Lemma cookie_loop_text l : ∀ fuel name size,
  Forall cookie_ok l → (length (cookies_text l) < fuel)%nat →
  cookie_loop fuel (cookies_text l) name size = first_cookie l name size
  ∧ cookie_loop fuel (59 :: 32 :: cookies_text l) name size = first_cookie l name size.
Proof.
  intros fuel name size Hl.
  assert (∀ fuel s, cookie_loop fuel (59 :: 32 :: s) name size = cookie_loop fuel s name size ∨
    s = [] ∧ cookie_loop fuel (59 :: 32 :: s) name size = None) as Hskip.
  { intros [|k] s; [by left|]. destruct s as [|x s]; [by right|]. by left. }
  enough (∀ fuel, (length (cookies_text l) < fuel)%nat →
    cookie_loop fuel (cookies_text l) name size = first_cookie l name size) as Hmain.
  { intros Hf. split; [by apply Hmain|].
    destruct (Hskip fuel (cookies_text l)) as [->|[E ->]]; [by apply Hmain|].
    rewrite <- (Hmain fuel Hf), E. by destruct fuel. }
  clear fuel. induction Hl as [|[n v] l [Hn Hv] Hl IH]; intros [|fuel] Hf; try done; try lia.
  cbn [fst snd] in Hn, Hv.
  assert (cookies_text ((n, v) :: l) = n ++ 61 :: v ++ match l with [] => [] | _ => 59 :: 32 :: cookies_text l end)
    as Ht by (destruct l; cbn; by rewrite ?app_nil_r).
  rewrite Ht in Hf |- *. set (rest := match l with [] => [] | _ => _ end) in *.
  cbn [cookie_loop first_cookie].
  assert (∃ x s, n ++ 61 :: v ++ rest = x :: s) as (x & s & Ens) by (destruct n; cbn; eauto).
  rewrite Ens, <- Ens, skip_separators_name by done.
  rewrite strchr_first by (eapply list.Forall_impl; [done|]; by intros ? (? & ? & ?)).
  replace (drop (S (length n)) (n ++ 61 :: v ++ rest)) with (v ++ rest)
    by (rewrite <- Nat.add_1_r, drop_app_add; done).
  assert (default (length (v ++ rest)) (strchr (v ++ rest) 59) = length v) as ->.
  { unfold rest. destruct l; [rewrite app_nil_r, strchr_none by done; done|].
    by rewrite strchr_first. }
  rewrite name_matches, take_app_length, drop_app_length.
  destruct (bool_decide (n = name) && _); [done|].
  unfold rest in *. rewrite !length_app in Hf. cbn in Hf. rewrite length_app in Hf.
  destruct l as [|e l]; [by destruct fuel|].
  destruct (Hskip fuel (cookies_text (e :: l))) as [->|[E ->]].
  - apply IH. cbn [length] in Hf. lia.
  - exfalso. destruct e as [[|] ?], l; cbn in E; done.
Qed.

(** C23. Parsing the Cookie header that a browser builds from named values gives
    the first value with the requested name that fits in the buffer when the
    header has at most 256 characters; a longer header is refused, whatever it
    holds.  The names have no [=], [;] or space and the values no [;]. *)
Theorem cookie_value_first {R} `{HttpdLaws R} request l name size :
  header request (str "Cookie") = Some (cookies_text l) → Forall cookie_ok l →
  management_session_cookie_value request name size
  = if (256 <? length (cookies_text l))%nat then None else first_cookie l name size.
Proof.
  intros E Hl. unfold management_session_cookie_value.
  rewrite hdr_len_law, E. change (default [] (Some ?x)) with x.
  destruct (Nat.ltb_spec 256 (length (cookies_text l))) as [Hlong|Hlen].
  { by rewrite (proj2 (Z.ltb_lt 256 _)), orb_true_r by lia. }
  pose proof (hdr_str_law request (str "Cookie") 257) as Hs. rewrite E in Hs.
  rewrite (proj2 (Nat.ltb_lt _ 257)) in Hs by lia. rewrite Hs.
  destruct (decide (l = [])) as [->|Hne]; [done|].
  destruct size as [|size]; [by rewrite orb_true_r, first_cookie_0|].
  assert (length (cookies_text l) ≠ 0%nat) as Hpos.
  { destruct l as [|[n v] [|]]; [done|..]; cbn; rewrite length_app; cbn; lia. }
  rewrite (proj2 (Z.eqb_neq _ 0)), (proj2 (Z.ltb_ge 256 _)), (proj2 (Nat.eqb_neq (S size) 0)) by lia.
  cbn [orb is_ok negb]. apply cookie_loop_text; [done|lia].
Qed.

Definition browser_cookies : list (list Z * list Z) :=
  [(str "theme", str "dark"); (str "ESP32NUT_SESSION", str "0123456789abcdef")].

Lemma cookie_value_first_witness :
  management_session_cookie_value [(str "Cookie", cookies_text browser_cookies)]
    (str "ESP32NUT_SESSION") 65 = Some (str "0123456789abcdef").
Proof.
  rewrite (cookie_value_first _ browser_cookies); [reflexivity|reflexivity|].
  repeat constructor; done.
Defined.

Lemma cookie_loop_nil fuel name size : cookie_loop fuel [] name size = None.
Proof. by destruct fuel. Qed.

(** An entry without [=] hides the one that follows: the parser takes the
    text up to the next [=] as the name, so the cookie after a valueless entry is
    not found. *)
Theorem cookie_value_flag_hides {R} `{HttpdLaws R} request flag name v size :
  flag ≠ [] → Forall (λ c, c ≠ 61 ∧ c ≠ 59 ∧ c ≠ 32) flag → Forall (λ c, c ≠ 61) name →
  Forall (λ c, c ≠ 59) v →
  header request (str "Cookie") = Some (flag ++ 59 :: 32 :: name ++ 61 :: v) →
  management_session_cookie_value request name size = None.
Proof.
  intros Hne Hf Hn Hv E. unfold management_session_cookie_value.
  destruct (_ || _); [done|].
  pose proof (hdr_str_law request (str "Cookie") 257) as Hs. rewrite E in Hs.
  destruct (length _ <? 257)%nat; [rewrite Hs|]; cycle 1.
  { destruct (httpd_req_get_hdr_value_str _ _ _) as [e s]. unfold is_ok.
    by rewrite bool_decide_eq_false_2. }
  change (is_ok ESP_OK) with true. cbn [negb].
  set (pre := flag ++ 59 :: 32 :: name).
  assert (flag ++ 59 :: 32 :: name ++ 61 :: v = pre ++ 61 :: v) as ->
    by (unfold pre; by rewrite <- app_assoc).
  assert (skip_separators (pre ++ 61 :: v) = pre ++ 61 :: v) as Hskip.
  { unfold pre. destruct flag as [|x flag]; [done|]. apply Forall_cons_1 in Hf as [(? & ? & ?) _].
    cbn [app skip_separators]. by rewrite (proj2 (Z.eqb_neq x 32)), (proj2 (Z.eqb_neq x 59)) by done. }
  assert (strchr (pre ++ 61 :: v) 61 = Some (length pre)) as Hsep.
  { apply strchr_first. unfold pre. apply Forall_app. split.
    - eapply list.Forall_impl; [done|]. by intros ? (? & ? & ?).
    - constructor; [done|]. by constructor. }
  assert (length pre ≠ length name) as Hlen.
  { unfold pre. rewrite length_app. cbn. lia. }
  cbn [cookie_loop]. destruct (pre ++ 61 :: v) as [|y s] eqn:Ey; [done|]. rewrite <- Ey in Hskip, Hsep |- *.
  rewrite Hskip, Hsep, (proj2 (Nat.eqb_neq _ _) Hlen). cbn [andb].
  rewrite <- Nat.add_1_r, drop_app_add. change (drop 1 (61 :: v)) with v.
  rewrite strchr_none by done. change (default (length v) None) with (length v).
  rewrite drop_all. apply cookie_loop_nil.
Qed.

Lemma cookie_value_flag_hides_witness :
  management_session_cookie_value [(str "Cookie", str "seen; ESP32NUT_SESSION=00")]
    (str "ESP32NUT_SESSION") 65 = None.
Proof.
  apply (cookie_value_flag_hides _ (str "seen") (str "ESP32NUT_SESSION") (str "00"));
    [done|repeat constructor; done|repeat constructor; done|repeat constructor; done|reflexivity].
Defined.

(** ** The life of a session *)

Section life.
Context {R W : Type} `{HttpdLaws R} `{PlatformLaws W}.
Definition management_send_html_chunk (html : option (list Z)) (length : nat) (result : esp_err_t)
    : esp_err_t * list http_call :=
  match html with
  | None => (ESP_ERR_INVALID_ARG, [])
  | Some html => (result, [httpd_resp_send_chunk (Some (take length html))])
  end.

Definition management_send_json_chunk (json : option (list Z)) (result : esp_err_t)
    : esp_err_t * list http_call :=
  match json with
  | None => (ESP_ERR_INVALID_ARG, [])
  | Some json => (result, [httpd_resp_send_chunk (Some json)])
  end.

Definition management_end_html_chunks (result : esp_err_t) : esp_err_t * list http_call :=
  (result, [httpd_resp_send_chunk None]).

Definition management_end_json_chunks (result : esp_err_t) : esp_err_t * list http_call :=
  (result, [httpd_resp_send_chunk None]).

Definition management_send_redirect (location : list Z) : list http_call :=
  management_set_response_headers
  ++ [httpd_resp_set_status (str "303 See Other"); httpd_resp_set_hdr (str "Location") location;
      httpd_resp_sendstr (str "Continue")].

(** ** JSON text

    A destination is its buffer and the index [*used]. *)

Record json_dest := MkDest { dest : list Z; used : nat }.

(** [vsnprintf] of [text] at [*used] followed by the checks: what does not fit is
    cut off and [*used] is set to the size. *)

Definition management_json_append (text : list Z) (d : json_dest) : bool * json_dest :=
  let size := length (dest d) in
  if (size <=? used d)%nat then (false, d)
  else
    let room := (size - used d)%nat in
    let written := take (room - 1) text ++ [0] in
    let buf := take (used d) (dest d) ++ written ++ drop (used d + length written) (dest d) in
    if (room <=? length text)%nat then (false, MkDest buf size)
    else (true, MkDest buf (used d + length text)).

Definition json_hex (d : Z) : Z := if d <? 10 then 48 + d else 87 + d.

(** The text appended for one character. *)

Definition json_char (c : Z) : list Z :=
  if c =? 92 then [92; 92]
  else if c =? 34 then [92; 34]
  else if c =? 8 then [92; 98]
  else if c =? 12 then [92; 102]
  else if c =? 10 then [92; 110]
  else if c =? 13 then [92; 114]
  else if c =? 9 then [92; 116]
  else if c <? 0x20 then [92; 117; 48; 48; json_hex (c / 16); json_hex (c mod 16)]
  else [c].

Fixpoint json_chars (value : list Z) (d : json_dest) : bool * json_dest :=
  match value with
  | [] => (true, d)
  | c :: value' =>
    let '(ok, d) := management_json_append (json_char c) d in
    if ok : bool then json_chars value' d else (false, d)
  end.

Definition management_json_append_string (value : option (list Z)) (d : json_dest)
    : bool * json_dest :=
  let '(ok, d) := management_json_append [34] d in
  if negb ok then (false, d)
  else
    let '(ok, d) := json_chars (default [] value) d in
    if negb ok then (false, d) else management_json_append [34] d.

(** ** Forms *)

Definition MANAGEMENT_FORM_BODY_LIMIT : nat := 640.

(** [strtol(s, NULL, 16)] for a string of two characters: space and a sign are
    accepted, and the value stops at the first character that is no digit. *)

Definition hex_value (c : Z) : option Z :=
  if (48 <=? c) && (c <=? 57) then Some (c - 48)
  else if (97 <=? c) && (c <=? 102) then Some (c - 87)
  else if (65 <=? c) && (c <=? 70) then Some (c - 55)
  else None.

Fixpoint hex_digits_value (acc : Z) (s : list Z) : Z :=
  match s with
  | c :: s' => match hex_value c with Some d => hex_digits_value (acc * 16 + d) s' | None => acc end
  | [] => acc
  end.

Definition strtol16 (s : list Z) : Z :=
  match skip_space s with
  | c :: s' =>
    if c =? 43 then hex_digits_value 0 s'
    else if c =? 45 then - hex_digits_value 0 s'
    else hex_digits_value 0 (c :: s')
  | [] => 0
  end.

(** The bytes stored before the terminator, and whether the whole component was
    read; [n] bytes of the destination are still free. *)

Fixpoint decode_component (encoded : list Z) (n : nat) : list Z * bool :=
  match n with
  | S (S _ as n') =>
    match encoded with
    | [] => ([], true)
    | c :: rest =>
      if c =? 37 then
        match rest with
        | a :: b :: rest' =>
          let '(out, ok) := decode_component rest' n' in (u8 (strtol16 [a; b]) :: out, ok)
        | _ => let '(out, ok) := decode_component rest n' in (c :: out, ok)
        end
      else
        let '(out, ok) := decode_component rest n' in
        ((if c =? 43 then 32 else c) :: out, ok)
    end
  | _ => ([], bool_decide (encoded = []))
  end.

Definition management_decode_form_component (encoded : list Z) (destination_size : nat)
    : bool * list Z :=
  let '(out, ok) := decode_component encoded destination_size in (ok, out).

(** The tokens of [strtok_r(body, "&")]: empty ones are skipped. *)

Fixpoint strtok (s cur : list Z) : list (list Z) :=
  match s with
  | [] => if bool_decide (cur = []) then [] else [cur]
  | c :: s' =>
    if c =? 38 then if bool_decide (cur = []) then strtok s' [] else cur :: strtok s' []
    else strtok s' (cur ++ [c])
  end.

(** [strchr(pair, '=')]: the text before and after the first one. *)

Fixpoint split_pair (s : list Z) : option (list Z * list Z) :=
  match s with
  | [] => None
  | c :: s' =>
    if c =? 61 then Some ([], s')
    else '(a, b) ← split_pair s'; Some (c :: a, b)
  end.

(** A buffer read as a C string ends at its first NUL. *)

Fixpoint until_nul (s : list Z) : list Z :=
  match s with [] => [] | c :: s' => if c =? 0 then [] else c :: until_nul s' end.

(** The result and the bytes put in [destination], when it was written. *)

Fixpoint extract_pairs (pairs : list (list Z)) (name : list Z) (size : nat) : bool * option (list Z) :=
  match pairs with
  | [] => (false, None)
  | entry :: pairs' =>
    match split_pair entry with
    | None => extract_pairs pairs' name size
    | Some (n, encoded_value) =>
      let '(ok, decoded_name) := management_decode_form_component n 40 in
      if negb ok || negb (bool_decide (until_nul decoded_name = name))
      then extract_pairs pairs' name size
      else
        let '(ok, value) := management_decode_form_component encoded_value size in
        (ok, Some value)
    end
  end.

Definition management_extract_form_value (body name : list Z) (size : nat) : bool * option (list Z) :=
  extract_pairs (strtok body []) name size.

Definition management_form_value (body name : list Z) (size : nat) : bool * option (list Z) :=
  management_extract_form_value (take MANAGEMENT_FORM_BODY_LIMIT body) name size.

(** Receiving the body: each call of [httpd_req_recv] yields at most as many bytes
    as asked for, or an error.  The result is the code and the bytes stored. *)

Inductive recv_result := Received (b : list Z) | RecvTimeout | RecvError.

Fixpoint recv_loop (calls : list recv_result) (content_len : nat) (got : list Z)
    : esp_err_t * list Z :=
  if (length got <? content_len)%nat then
    match calls with
    | [] | RecvError :: _ => (ESP_FAIL, got)
    | RecvTimeout :: _ => (ESP_ERR_OTHER 0x107, got)
    | Received b :: calls' =>
      let b := take (content_len - length got) b in
      if bool_decide (b = []) then (ESP_FAIL, got) else recv_loop calls' content_len (got ++ b)
    end
  else (ESP_OK, got).

Definition management_read_form_body (content_len : Z) (body_size : nat) (calls : list recv_result)
    : esp_err_t * list Z :=
  if (content_len <=? 0) || (Z.of_nat MANAGEMENT_FORM_BODY_LIMIT <? content_len)
     || (Z.of_nat body_size <=? content_len)
  then (ESP_ERR_OTHER 0x104, [])
  else recv_loop calls (Z.to_nat content_len) [].

(** ** JSON strings *)

(** A successful append extends the text before [used] and terminates it. *)

Record json_text (size : nat) (text : list Z) (d : json_dest) : Prop := {
  jt_size : length (dest d) = size;
  jt_used : used d = length text;
  jt_text : take (length text) (dest d) = text;
  jt_end : dest d !! length text = Some 0
}.

Lemma append_ok size text more d :
  json_text size text d → (length text + length more < size)%nat →
  ∃ d', management_json_append more d = (true, d') ∧ json_text size (text ++ more) d'.
Proof.
  intros [Hs Hu Ht He] Hlt. unfold management_json_append. rewrite Hs, Hu.
  rewrite (proj2 (Nat.leb_gt _ _)) by lia.
  rewrite (proj2 (Nat.leb_gt (size - length text) (length more))) by lia.
  rewrite (take_ge more) by lia. eexists. split; [reflexivity|]. rewrite Ht.
  rewrite <- (app_assoc more), (app_assoc text more). cbn [app].
  constructor; cbn [dest used].
  - rewrite !length_app. cbn. rewrite length_drop, Hs. cbn in *. rewrite ?length_app. cbn. lia.
  - by rewrite length_app.
  - by rewrite take_app_length.
  - by rewrite lookup_app_r, Nat.sub_diag by lia.
Qed.
(* ===== verification/Prelude.v ===== *)
(** * The quack kernel: a verification library

    quack is a small kernel for x86_64 in C++ (src/kernel, with an older i386
    port), a user space library (src/duck) and one server (src/servers).
    This library translates the kernel's own logic into executable definitions
    and proves what makes it correct. Third-party code (frigg, lai) is not in
    the repository; where the kernel calls it, it is an argument or a class
    whose laws are its documented behaviour.

    ** How the code is modelled

    A routine is a function in a monad of state and outcome (this file): it
    returns a value, stops the machine ([Panic]: panic, a failed assert), makes
    an access the language or the machine does not allow ([Fault]), or never
    returns ([Hang]). Integers are [Z] with the conversions [u8] to [u64] and
    [s8] to [s64] where the code can leave the width. A loop that is not
    structural carries fuel, and running out of it is [Hang]; each theorem says
    that the fuel used is enough. [zoom] runs an operation on a part of a
    state, which is how the components are composed. A wrong access is a fault,
    so a theorem that gives a result also says that the code is safe there.
    Log messages are left out except where a component is about printing.

    ** The parts

    Memory (src/kernel/arch/x86_64/mm, src/kernel/mm):
    - Pmm.v: pmm.cpp, the bitmap of physical pages and the words of memory.
    - Paging.v: vmm.cpp, page tables as pages of that memory: mapping,
      unmapping, reading entries.
    - Vmm.v: vmm.cpp, new address spaces, the context register, the copy
      windows, the arch_mm_* functions of arch/mm.h.
    - Arch.v: the interface arch/mm.h as classes with laws; ArchX86.v and
      Window.v (the copy into and out of mappings) show that Vmm.v meets them.
    - Vm.v: vm.h and vm.cpp, memory_mapping, memory_hole and address_space
      over any architecture that meets Arch.v. VmSpace.v: every page is in one
      hole or one region. VmTables.v: the page tables hold what the regions
      say, pages are owned once. VmProps.v: the properties of the operations.
      VmLoad.v: loading data. VmFit.v: when a free range lies in one hole.
    - Elf.v: loader/elf64.cpp over the byte memory of CString.v and Vm.v;
      ElfProps.v; ElfX86.v: the loaded program as the processor reads it.
    - Heap.v: heap.cpp, blocks with a guard page.
    Objects (src/kernel/object, src/kernel/proc):
    - IpcQueue.v: ipc_queue.cpp; Object.v: object.h, group.cpp, groups.h;
      GroupProps.v: handles and membership.
    - Sched.v: scheduler.cpp, generic_irq.cpp, with the address spaces of Vm.v
      in each thread; SchedProps.v.
    - Syscall.v: syscall.cpp, kmesg.cpp. PrintSpec.v: what a message shows.
    - Startup.v: kernel.cpp, the first thread from the boot information on.
      Boot.v: arch_entry.cpp, how the boot information is made, and pic.cpp.
    The processor (src/kernel/arch/x86_64):
    - Cpu.v: gdt.cpp, idt.cpp, task.cpp. Irq.v: isr.cpp over Sched.v and Vmm.v.
    - Apic.v, ApicProps.v: madt.cpp, ioapic.cpp. Lapic.v: lapic.cpp over a
      class of the controller's registers, with the interrupts that arrive
      while the kernel waits. Smp.v: smp.cpp, cpu_data.cpp and the numbers of
      cpu.cpp; SmpPages.v: pages and low memory for it; SmpProps.v.
    - AcpiTables.v: acpi.cpp over the byte memory of CString.v. Pci.v,
      PciProps.v, PciEnum.v: pci.cpp. LaiHost.v: lai_host.cpp, what the ACPI
      interpreter calls.
    - Diag.v: panic.cpp, util.cpp, ubsan.cpp and the dumps of cpu.cpp, as what
      they write to the console.
    - Symtab.v: symtab.cpp (both), with the output of Printf.v. Vga.v: vga.cpp.
      Font.v, GenFb.v: genfb (the glyphs, the console on a frame buffer).
      DebugCon.v: debug_con.cpp, debug_port.cpp, which choose and feed the
      consoles.
    The i386 port (src/kernel/arch/i386):
    - I386Pmm.v: pmm.cpp, a stack of free pages. I386Vmm.v: vmm.cpp over a
      machine whose processor walks two levels of tables, so that the
      directory is changed through its own recursive entry; I386Dir.v: what
      the recursive entry gives, and filling a frame; I386VmmProps.v: mapping
      and unmapping; I386Space.v: new directories, access across directories.
      I386Cpu.v: cpu/, descriptor tables and the dispatch of interrupts.
    The library (src/kernel/lib, src/kernel/util):
    - CString.v: string.cpp, ctype.cpp, stdlib.cpp over a finite memory of
      bytes. Printf.v: vsnprintf.cpp. Spinlock.v: spinlock.cpp, with a step
      relation for any number of processors. Cmdline.v: cmdline.cpp. Initrd.v:
      initrd.cpp. Frigg.v: the containers of frigg as classes, with instances.

    ** What is shown

    - Address spaces: the invariant of VmSpace.v and VmTables.v is established
      by the constructor and kept by [allocate], [allocate_at], [map],
      [destroy] and [fault_hit]; each gives the pages it should and leaves
      every other region and context alone; faults are resolved exactly for
      pages that are allocated, but at the address where a region ends, which the
      search takes for part of it, the kernel stops. All against the class of Arch.v, which ArchX86.v
      discharges down to the words of the page tables.
    - The whole way: kernel_main loads the program of the ramdisk, and the
      first timer interrupt enters it in user mode on its own page tables; when
      there is no such program the machine stops.
    - Programs: a valid ELF file is loaded so that the processor, walking the
      tables of the new context, reads every byte of every segment; other files
      are refused. Loading writes the bytes it should and no other, through the
      window of the kernel, where it provides every page the range reaches.
    - Page tables: mapping and unmapping change exactly the entries of the
      range, in every address space; out of memory; the round trip.
    - Physical memory: first fit among the starts below the limit, whatever
      the bitmap; the counter moves with the bits; what initialisation leaves
      free is available memory, up to two faults of its rounding.
    - Scheduling, interrupts and system calls: which thread runs next, what a
      page fault does to the interrupted context, that every interrupt is
      acknowledged once, which calls are refused.
    - Objects: handles are fresh and give back what was put in, removing one
      deletes what its object holds, only members run methods, the queue refines a mailbox with one slot.
    - The timer: calibration returns the counts that pass during a thousand
      interrupts of the interval timer, and only when these arrive.
    - Processors: all that can be are sent the commands that start them, those
      that answer are counted and have records, stacks and
      tables of their own, which each of them uses from its entry on.
    - Firmware and devices: tables are found and parsed as their bytes say,
      pins are routed to the vectors that are looked up, a walk of the PCI
      buses ends and finds what the registers say, base addresses are read
      without a change to the device.
    - Reports: a message shows its arguments; a panic shows the processor, the
      registers and the frames of the stack, each handler of the sanitizer what
      happened and where.
    - Consoles: each screen shows the grid of an abstract terminal; the command
      line chooses which of them get the text.
    - i386: free and used pages are accounted for; mapping through the
      recursive entry changes one page of one directory; a new directory is an
      address space of its own with the kernel's half shared; an interrupt
      returns to the address space it came from.
    - Library: the string routines, printing and parsing against their
      specifications, the lock excludes.
    Theorems also state where the code differs from what it means to do: a
    running thread is never preempted, blocking the last thread spins for
    ever, the end address of a region counts as inside, a load across a page
    boundary can leave its last page absent, a run of pages can pass the limit
    it was asked for and the end of the bitmap, the count of free pages is off
    after initialisation, a backtrace shows its
    first address twice and its last one never, the memory that the ACPI
    interpreter resizes is cleared.

    ** Fuel and bounds

    The walk of the PCI buses needs 256 less the number of the bus, when
    bridges lead to higher numbers. [pmm_alloc_ex] needs a round for every page
    of the bitmap; with alignment 0 it can go on for ever, and is then [Hang]. String loops need a round for every byte of memory. The
    merge of holes needs a round for every hole. Map operations ask for three
    free physical pages for every page that is mapped, one for each level of
    tables. On i386, [init_loop] needs a round for every page of the 32-bit
    address space, and the loops across directories one for every page that
    is copied or filled. A backtrace needs a round for every frame.

    ** Not modelled

    Assembly (boot, context switch, interrupt entry), the order in which
    arch_entry initialises the parts, the translation lookaside buffer, the
    lock of kmesg (a message is printed as a whole), loading the interrupt table on each
    processor, and proc/proc.cpp, which calls functions that no longer exist. *)
From stdpp Require Import base numbers option gmap list.
From Stdlib Require Import ZArith.
From Stdlib Require Export Lia ZifyBool.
*-*-*
TASK OBJECTIVE =
The reply should hold only the lines from the first line of the listing above through the line with "(** C23. Parsing", each copied exactly.

FINISHED TASK =
Lemma cookie_loop_text l : ∀ fuel name size,
  Forall cookie_ok l → (length (cookies_text l) < fuel)%nat →
  cookie_loop fuel (cookies_text l) name size = first_cookie l name size
  ∧ cookie_loop fuel (59 :: 32 :: cookies_text l) name size = first_cookie l name size.
Proof.
  intros fuel name size Hl.
  assert (∀ fuel s, cookie_loop fuel (59 :: 32 :: s) name size = cookie_loop fuel s name size ∨
    s = [] ∧ cookie_loop fuel (59 :: 32 :: s) name size = None) as Hskip.
  { intros [|k] s; [by left|]. destruct s as [|x s]; [by right|]. by left. }
  enough (∀ fuel, (length (cookies_text l) < fuel)%nat →
    cookie_loop fuel (cookies_text l) name size = first_cookie l name size) as Hmain.
  { intros Hf. split; [by apply Hmain|].
    destruct (Hskip fuel (cookies_text l)) as [->|[E ->]]; [by apply Hmain|].
    rewrite <- (Hmain fuel Hf), E. by destruct fuel. }
  clear fuel. induction Hl as [|[n v] l [Hn Hv] Hl IH]; intros [|fuel] Hf; try done; try lia.
  cbn [fst snd] in Hn, Hv.
  assert (cookies_text ((n, v) :: l) = n ++ 61 :: v ++ match l with [] => [] | _ => 59 :: 32 :: cookies_text l end)
    as Ht by (destruct l; cbn; by rewrite ?app_nil_r).
  rewrite Ht in Hf |- *. set (rest := match l with [] => [] | _ => _ end) in *.
  cbn [cookie_loop first_cookie].
  assert (∃ x s, n ++ 61 :: v ++ rest = x :: s) as (x & s & Ens) by (destruct n; cbn; eauto).
  rewrite Ens, <- Ens, skip_separators_name by done.
  rewrite strchr_first by (eapply list.Forall_impl; [done|]; by intros ? (? & ? & ?)).
  replace (drop (S (length n)) (n ++ 61 :: v ++ rest)) with (v ++ rest)
    by (rewrite <- Nat.add_1_r, drop_app_add; done).
  assert (default (length (v ++ rest)) (strchr (v ++ rest) 59) = length v) as ->.
  { unfold rest. destruct l; [rewrite app_nil_r, strchr_none by done; done|].
    by rewrite strchr_first. }
  rewrite name_matches, take_app_length, drop_app_length.
  destruct (bool_decide (n = name) && _); [done|].
  unfold rest in *. rewrite !length_app in Hf. cbn in Hf. rewrite length_app in Hf.
  destruct l as [|e l]; [by destruct fuel|].
  destruct (Hskip fuel (cookies_text (e :: l))) as [->|[E ->]].
  - apply IH. cbn [length] in Hf. lia.
  - exfalso. destruct e as [[|] ?], l; cbn in E; done.
Qed.

(** C23. Parsing the Cookie header that a browser builds from named values gives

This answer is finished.